In the 18th century we learned how to create plant hybrids rather than merely selecting the organisms with the most desirable characteristics, as defined by humans, for selective breeding, but it was in the 20th century that human intervention in the breeding of other organisms exploded. Statistical techniques, advanced hybridisation for specific characteristics (higher yield, better disease resistance etc.) and, most dramatically, genetic engineering and modification transformed agriculture enabling more people to be fed than ever before.
Here is one standard view of the aspect of the evolutionary process that I have focused on in this post:
“Over long periods, natural selection drives resource allocation by favouring organisms with traits that allow them to exploit available resources more efficiently.”
It’s not only about efficiency of resource exploitation.
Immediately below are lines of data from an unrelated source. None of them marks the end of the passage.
Lemma call_handlers_ok hs cs hpre cpre i current sources d e e' :
  interrupt_handlers d = hpre ++ hs → interrupts_handled d = cpre ++ cs →
  length hpre = Z.to_nat i → length cpre = Z.to_nat i → 0 ≤ i → length cs = length hs →
  (∀ j, i ≤ j → Z.testbit current j = Z.testbit sources j) →
  run_calls (due sources i hs) e = Ok () e' →
  call_handlers (length hs) call i current (Sys d e) =
    Ok () (Sys (set_interrupts_handled (cpre ++ counted sources i hs cs) d) e').
Proof.
  revert cs hpre cpre i current d e.
  induction hs as [|h hs IH]; intros [|c cs] hpre cpre i current d e Hh Hc Hlh Hlc Hi Hlen Hcur Hrun; try done.
  { cbn in Hrun. injection Hrun as <-. cbn. rewrite <- Hc, set_interrupts_handled_same. done. }
  cbn [length call_handlers]. rewrite bool_decide_not. case_bool_decide as Hz; cbn [negb].
  { assert (∀ j, i ≤ j → Z.testbit sources j = false) as Hno.
    { intros j Hj. by rewrite <- Hcur, Hz, Z.bits_0 by lia. }
    rewrite due_none in Hrun by done. injection Hrun as <-.
    rewrite counted_none, <- Hc, set_interrupts_handled_same by done. done. }
  rewrite Hcur by lia. cbn [due counted] in *.
  assert (∀ c', cpre ++ c' :: counted sources (i + 1) hs cs = (cpre ++ [c']) ++ counted sources (i + 1) hs cs)
    as Hsnoc by (intros; by rewrite <- app_assoc).
  destruct (Z.testbit sources i) eqn:Hb.
  - unfold get_drv. rewrite gets_ok. cbn [drv]. rewrite Hh.
    rewrite (element_ok _ _ h) by (lia || by rewrite <- Hlh, list_lookup_middle).
    assert (∀ n, count_handled (Z.to_nat i) n (Sys d e) =
       Ok () (Sys (set_interrupts_handled (cpre ++ u32 (c + n) :: cs) d) e)) as Hcount.
    { intros n. unfold count_handled, upd_drv, modify. cbn [drv platform]. rewrite Hc, <- Hlc.
      rewrite alter_app_r_alt, Nat.sub_diag by lia. done. }
    assert (∀ n e1, run_calls (due sources (i + 1) hs) e1 = Ok () e' →
      call_handlers (length hs) call (i + 1) (Z.ldiff current (Z.shiftl 1 i))
        (Sys (set_interrupts_handled (cpre ++ u32 (c + n) :: cs) d) e1) =
      Ok () (Sys (set_interrupts_handled (cpre ++ u32 (c + n) :: counted sources (i + 1) hs cs) d) e')) as Hrest.
    { intros n e1 Hrun1. rewrite Hsnoc.
      rewrite (IH cs (hpre ++ [h]) (cpre ++ [u32 (c + n)]) (i + 1) _ _ e1); try done;
        try (simpl; rewrite <- ?app_assoc; done); try (rewrite length_app; simpl; lia); try lia; try (simpl in Hlen; lia).
      intros j Hj. rewrite Z.ldiff_spec, Z.shiftl_spec, (testbit_above 1 1) by lia. cbn [negb].
      rewrite andb_true_r. apply Hcur. lia. }
    destruct (bool_decide (h ≠ 0)); cbn [andb app] in *.
    + cbn [run_calls] in Hrun. apply bind_ok_inv in Hrun as (r & e1 & Ecall & Hrun).
      erewrite bind_ok; [by apply Hrest |].
      erewrite bind_ok by apply Hcount. unfold INTERRUPT_HANDLER__interrupt.
      by rewrite (ask_ok _ _ _ _ _ _ Ecall).
    + erewrite bind_ok by apply Hcount. by apply Hrest.
  - simpl in Hrun. rewrite Hsnoc. rewrite (IH cs (hpre ++ [h]) (cpre ++ [c]) (i + 1) _ _ e); try done;
      try (rewrite <- ?app_assoc; done); try (rewrite length_app; simpl; lia); try lia; try (simpl in Hlen; lia).
    intros j Hj. apply Hcur. lia.
Qed.
End interrupts.
(** The state in which the thread is put into the ring. *)
Lemma driver_parts k d x y z :
  room k 608 → 2 < x < 2 ^ 18 → 2 < y < 2 ^ 18 → 2 < z < 2 ^ 18 → NoDup [x; y; z] →
  is_Some (interfaces k !! x) → is_Some (interfaces k !! y) → is_Some (interfaces k !! z) →
  0 < code_pages d < 2 ^ 20 → 0 < data_pages d < 2 ^ 20 →
  let t := start_address + (kernel_heap_bottom k - 608) in
  ∃ k1 tc code data,
    (_ ← driver_block_table d x y z; _ ← driver_blocks d x y z; driver_thread x) k = Ok t k1 ∧
    after_driver k k1 x y z d ∧ threads k1 = <[t := tc]> (threads k) ∧
    current_map tc = x ∧ pc tc = 0 ∧ reg 0 tc = x ∧
    code_block d y code ∧ data_block d z data ∧ has_map k1 t [code; data].
Proof.
  intros (Htop & Hal & Hroom) Hx Hy Hz Hnd [ex Hex] [ey Hey] [ez Hez] Hc Hd t.
  assert (x ≠ y ∧ x ≠ z ∧ y ≠ z) as (Nxy & Nxz & Nyz).
  { apply NoDup_cons in Hnd as [H1 [H2 _]%NoDup_cons]. split_and!; intros ->; [apply H1 | apply H1 | apply H2]; set_solver. }
  destruct (driver_block_table_ok k d x y z ex) as (h & code & data & E1 & Hcode & Hdata & W0 & W1 & W2);
    try done; try lia; [by split_and!; try lia |].
  set (p := start_address + (kernel_heap_bottom k - 96)) in *.
  set (mv := mv_make (heap_offset_lsr4 p) x INITIAL_VMBs_PER_DRIVER) in *.
  set (mi := MkInterface x system_map_index System_Service_Map mv) in *.
  rewrite (bind_ok _ _ _ _ _ E1). unfold driver_blocks. cbv zeta. set (start := Z.shiftr (u32 (driver_start d)) 12).
  set (k2 := set_heap h _). 
  assert (interfaces k2 = <[x := mi]> (interfaces k)) as Hi2 by done.
  set (ci := MkInterface x system_map_index System_Service_PhysicalMemoryBlock (cmb_make start (code_pages d) Fully_Cacheable)).
  set (di := MkInterface x system_map_index System_Service_PhysicalMemoryBlock
               (cmb_make (start + code_pages d) (data_pages d) Fully_Cacheable)).
  erewrite (bind_ok (fill_interface y _ _ _ _ ≫= _)).
  2:{ erewrite bind_ok by (apply (fill_interface_ok k2 y ey); by rewrite Hi2, lookup_insert_ne by done).
      apply (fill_interface_ok _ z ez). cbn [interfaces put_interface set_interfaces].
      by rewrite Hi2, !lookup_insert_ne by done. }
  fold ci. fold di. set (k3 := put_interface z di (put_interface y ci k2)).
  destruct (driver_thread_ok k3 x) as (tc & E3 & Hmap & Hpc & _ & Hreg).
  { split_and!; simpl; [done | rewrite Zminus_mod, Hal; done | lia..]. }
  assert (start_address + (kernel_heap_bottom k3 - 512) = t) as Et by (unfold t; simpl; lia).
  rewrite Et in E3. exists (put_thread t tc (set_kernel_heap_bottom (kernel_heap_bottom k3 - 512) k3)), tc, code, data.
  rewrite E3. split_and!; try done.
  - split_and!; simpl.
    + by rewrite lookup_insert_ne, lookup_insert_eq by done.
    + by rewrite lookup_insert_eq.
    + intros i Hi. rewrite !not_elem_of_cons in Hi. rewrite !lookup_insert_ne by naive_solver. done.
    + done.
    + lia.
  - eapply (table_is_map k _ t tc x y z d); try done; try lia; simpl.
    + by rewrite lookup_insert_eq.
    + by rewrite !lookup_insert_ne, lookup_insert_eq by done.
    + lia.
Qed.
(** A ring survives a thread that is stored elsewhere. *)
Lemma ring_insert_fresh ts p t l : p ∉ l → ring ts l → ring (<[p := t]> ts) l.
Proof.
  intros Hp Hr. destruct l as [|h l]; [done |]. destruct Hr as [Hnd Hc]. split; [done |].
  assert (∀ q, q ∈ (h :: l) ++ [h] → p ≠ q) as Hne by (intros q Hq ->; set_solver).
  apply (chain_frame ts); [done | |]; intros q Hq; unfold next_of, prev_of; rewrite lookup_insert_ne; try done;
    apply Hne; set_solver.
Qed.

(** ** Properties *)


(** Writable kernel memory can be executed: [Aarch64_VMSA_priv_rw_] sets the
    privileged execute-never bit only when its [level] is 1, and the kernel passes 3. *)
Theorem kernel_data_executable la core0 cores b :
  good_layout la cores → nth 0 (kernel_tt_l2 b) 0 = 0 → length (kernel_tt_l3 b) = 512%nat →
  0 ≤ core0 → core0 mod 4096 = 0 → core0 + cores * sizeof_core la < 2 ^ 51 →
  ∃ b', initialise_shared_isambard_kernel_tables la core0 cores b = Ok () b' ∧
    ∀ a, at_rw_start la ≤ a < cores_end la cores →
      el1_write (rights_of (l3_entry b' (a / 4096))) = true ∧ el1_execute (rights_of (l3_entry b' (a / 4096))) = true.
Proof.
  intros Hla Hl2 Hl3 H0 Ha0 Hcore. destruct (kernel_tables_filled la core0 cores b Hla Hl2 Hl3) as (t & E & _ & Ht).
  eexists. split; [exact E |]. intros a Ha. pose proof (gl_start _ _ Hla). unfold l3_entry. cbn [kernel_tt_l3 set_kernel_tt_l3].
  rewrite Ht by (apply Z.div_pos; lia).
  destruct (page_entry_spec la core0 cores a (l3_entry b (a / 4096))) as (H1 & H2 & H3); try done; [lia |].
  rewrite H3. by rewrite bool_decide_eq_true_2 by lia.
Qed.

(** the move to high memory keeps the core's own structure in reach: for the [n]th
    core, whose structure is in the [n]th place behind the kernel image, the address
    [switch_to_running_in_high_memory] passes on is, in the shared tables, the
    structure itself, byte by byte; and the temporary low mapping is gone. *)
Theorem core_reachable_in_high_memory la cores b n sctlr :
  good_layout la cores → nth 0 (kernel_tt_l2 b) 0 = 0 → length (kernel_tt_l3 b) = 512%nat →
  length (kernel_tt_l2 b) = 16%nat →
  length (core_tt_l1 (core (kernel b))) = 16%nat →
  let core0 := initial_first_free_page la in
  at_rw_end la ≤ core0 → core0 mod 4096 = 0 → core0 + cores * sizeof_core la < 2 ^ 51 → 0 ≤ n < cores →
  let phys_core := core0 + n * sizeof_core la in
  ∃ va b', (_ ← initialise_shared_isambard_kernel_tables la core0 cores;
            switch_to_running_in_high_memory la phys_core sctlr) b = Ok va b' ∧
    (∀ x, 0 ≤ x < sizeof_core la → kernel_translate la b' (va - start_address + x) = Some (phys_core + x)) ∧
    nth 0 (core_tt_l1 (core (kernel b'))) 0 = Aarch64_VMSA_invalid.
Proof.
  intros Hla Hl2 Hl3 Hlen Hl1 core0 H0 Ha0 Hcore Hn phys_core.
  pose proof Hla as [Hs _ _ Hc _ Hcs He _ _].
  destruct (kernel_tables_filled la core0 cores b Hla Hl2 Hl3) as (t & E & Hl & Ht).
  rewrite (bind_ok _ _ _ _ _ E).
  match goal with |- context [switch_to_running_in_high_memory la phys_core sctlr ?x] => set (b1 := x) end.
  assert (0 ≤ n * sizeof_core la ∧ n * sizeof_core la + sizeof_core la ≤ cores * sizeof_core la) as [Hn0 Hn1] by nia.
  destruct (switch_ok la phys_core sctlr b1) as (b' & E' & H2' & Ht' & Hinv); [done |].
  assert (himem_address (u64 (phys_core - u64 (initial_first_free_page la - at_rw_end la))) =
    start_address + (at_rw_end la + n * sizeof_core la)) as Eva.
  { fold core0. unfold himem_address, phys_core, start_address, himem_offset in *.
    rewrite (u64_id (core0 - _)), (u64_id (_ - _)), u64_id by (unfold is_u64; lia). lia. }
  exists (himem_address (u64 (phys_core - u64 (initial_first_free_page la - at_rw_end la)))), b'.
  split_and!; [done | | done]. intros x Hx. rewrite Eva.
  replace (start_address + (at_rw_end la + n * sizeof_core la) - start_address + x)
    with (at_rw_end la + n * sizeof_core la + x) by lia.
  set (a := at_rw_end la + n * sizeof_core la + x).
  unfold kernel_translate. rewrite (kernel_walk_page la core0 cores b' a (l3_entry b (a / 4096))); try done; try lia.
  - cbn. rewrite bool_decide_eq_false_2 by lia. f_equal. unfold a, phys_core. lia.
  - rewrite H2'. cbn. apply list_lookup_insert_eq. lia.
  - rewrite Ht'. done.
  - unfold l3_entry at 1. rewrite Ht'. cbn [b1 kernel_tt_l3 set_kernel_tt_l3]. apply Ht, Z.div_pos; lia.
  - unfold cores_end. lia.
Qed.

(** ** An example layout: four cores of 16kB behind an image of 192kB, four drivers *)
Definition demo_layout : layout :=
  Layout 0x10000 0x18000 0x30000 0x18000 0x17000 0x2000 0x4000 0x3ff0 0x3000 0x3100 4 0x4404
    [Driver 0x20000 0x24000 3 1; Driver 0x24000 0x26000 1 1; Driver 0x26000 0x29000 2 1; Driver 0x29000 0x2b000 1 1].

Definition demo_boot : boot :=
  Boot (initial_kstate 0 0x30000) (replicate 16 0) (replicate 512 0) 0x40000 0 0 [] [] ∅.

Lemma demo_layout_good : good_layout demo_layout 4.
Proof. by split; vm_compute. Qed.


Lemma kernel_data_executable_witness :
  ∃ b', initialise_shared_isambard_kernel_tables demo_layout 0x30000 4 demo_boot = Ok () b' ∧
    ∀ a, at_rw_start demo_layout ≤ a < cores_end demo_layout 4 →
      el1_write (rights_of (l3_entry b' (a / 4096))) = true ∧ el1_execute (rights_of (l3_entry b' (a / 4096))) = true.
Proof. apply (kernel_data_executable demo_layout 0x30000 4 demo_boot demo_layout_good); done. Defined.

Lemma core_reachable_in_high_memory_witness :
  ∃ va b', (_ ← initialise_shared_isambard_kernel_tables demo_layout 0x30000 4;
            switch_to_running_in_high_memory demo_layout 0x34000 0) demo_boot = Ok va b' ∧
    (∀ x, 0 ≤ x < sizeof_core demo_layout → kernel_translate demo_layout b' (va - start_address + x) = Some (0x34000 + x)) ∧
    nth 0 (core_tt_l1 (core (kernel b'))) 0 = Aarch64_VMSA_invalid.
Proof. apply (core_reachable_in_high_memory demo_layout 4 demo_boot 1 0 demo_layout_good); done. Defined.

(** one round of the loop over the drivers, for a driver whose pages are aligned and
    a kernel with four free interfaces and 608 bytes of heap: the new thread is the
    last of the runnable ones, starts at address 0 with its map's interface in register
    0, and its map has exactly two blocks, the driver's code at page 0, executable and
    read only, and behind it its data, writable and not executable; each block is
    backed by the driver's own pages, and no other interface changes. *)
Theorem driver_gets_its_map k d x y z w l old ls :
  free_list k (x :: y :: z :: w :: l) → Forall (λ i, 2 < i < 2 ^ 18) [x; y; z] →
  room k 608 → driver_start d mod 4096 = 0 → driver_end d mod 4096 = 0 →
  0 < code_pages d < 2 ^ 20 → 0 < data_pages d < 2 ^ 20 →
  runnable (core k) = old → old ≠ 0 → ring (threads k) (old :: ls) →
  let t := start_address + (kernel_heap_bottom k - 608) in
  t ∉ old :: ls →
  ∃ k' tc code data, driver_map d k = Ok () k' ∧ after_driver k k' x y z d ∧
    runnable (core k') = old ∧ ring (threads k') (old :: ls ++ [t]) ∧
    threads k' !! t = Some tc ∧ current_map tc = x ∧ pc tc = 0 ∧ reg 0 tc = x ∧
    code_block d y code ∧ data_block d z data ∧ has_map k' t [code; data].
Proof.
  intros Hfree Hids Hroom Has Hae Hc Hd Hrun Hold Hring t Ht.
  apply Forall_cons in Hids as [Hx [Hy [Hz _]%Forall_cons]%Forall_cons].
  assert (∀ a, Z.land a 0xfff = a mod 4096) as Hland by (intros; change 0xfff with (Z.ones 12); by rewrite Z.land_ones).
  unfold driver_map. rewrite (obtain_three _ x y z w l) by done.
  set (k0 := set_kernel_free_interface w k). rewrite !Hland, Has, Hae. rewrite guard_pass by tauto.
  destruct (driver_parts k0 d x y z) as (k1 & tc & code & data & E & Hafter & Hth & Hm & Hpc & Hr & Hcode & Hdata & Hmap);
    try done.
  { destruct Hfree as (Hnd & _). eapply (NoDup_app [x; y; z] (w :: l)) in Hnd. tauto. }
  1-3: apply (free_list_is_Some k _ _ Hfree); set_solver.
  fold t in E, Hth, Hmap.
  assert (∀ f : Z → K unit, (_ ← driver_block_table d x y z; _ ← driver_blocks d x y z; thread ← driver_thread x; f thread) k0
    = f t k1) as ->.
  { intros f. revert E. unfold mbind, M_bind. destruct (driver_block_table d x y z k0) as [u1 s1|]; [|done].
    destruct (driver_blocks d x y z s1) as [u2 s2|]; [|done]. by intros ->. }
  destruct Hafter as (A1 & A2 & A3 & A4 & A5).
  assert (is_Some (threads k1 !! t)) as Hsome by (rewrite Hth, lookup_insert_eq; by eexists).
  destruct (insert_thread_at_tail_nonempty k1 CoreRunnable t old ls) as (k' & E' & Hring' & Hrel); try done.
  { unfold load_list, gets. rewrite A4. f_equal. exact Hrun. }
  { rewrite Hth. by apply ring_insert_fresh. }
  destruct (relinks_lookup _ _ _ t tc Hrel) as (t' & Ht' & Hun); [by rewrite Hth, lookup_insert_eq |].
  destruct t' as [n' p' l' ? ? ? ? ? ? ? ? ? ? ? ?], tc as [n0 p0 l0 ? ? ? ? ? ? ? ? ? ? ? ?]. injection Hun as -> -> -> -> -> -> -> -> -> -> -> ->.
  destruct Hrel as (Hk' & _). eexists k', _, code, data. rewrite E'.
  split; [done |]. split; [by rewrite Hk' |]. split; [by rewrite Hk'; simpl; rewrite A4 |].
  split; [done |]. split; [exact Ht' |]. split_and!; try done.
  destruct Hmap as (tm & em & Htm & Hem & Hmap). rewrite Hth, lookup_insert_eq in Htm. injection Htm as <-.
  eexists _, em. split; [exact Ht' |]. rewrite Hk'. done.
Qed.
Indeed, we may be too efficient in resource exploitation. In chasing efficiencies, we may destroy an environment/ecosystem that we ultimately depend on. Nor is it solely about natural selection. We are the only species that interferes directly and intentionally with the genetic future. A beaver builds a dam to make the environment better for itself and its offspring. It is deliberately changing the environment to its advantage. Our use of our environment including other organisms is more instrumental and more wholesale, and it must come with a price tag, even if it is not one that economists recognise until it is too late.
Reducing biodiversity in all forms, whether in complete or local extinctions, varietal reduction or loss, damage or elimination of habitats, and the impacts of hybridisation and genetic engineering, many still unknown, have fed the world and cost the earth. A resource allocation system that puts money first and foremost and environmental needs as a footnote is a recipe for disaster.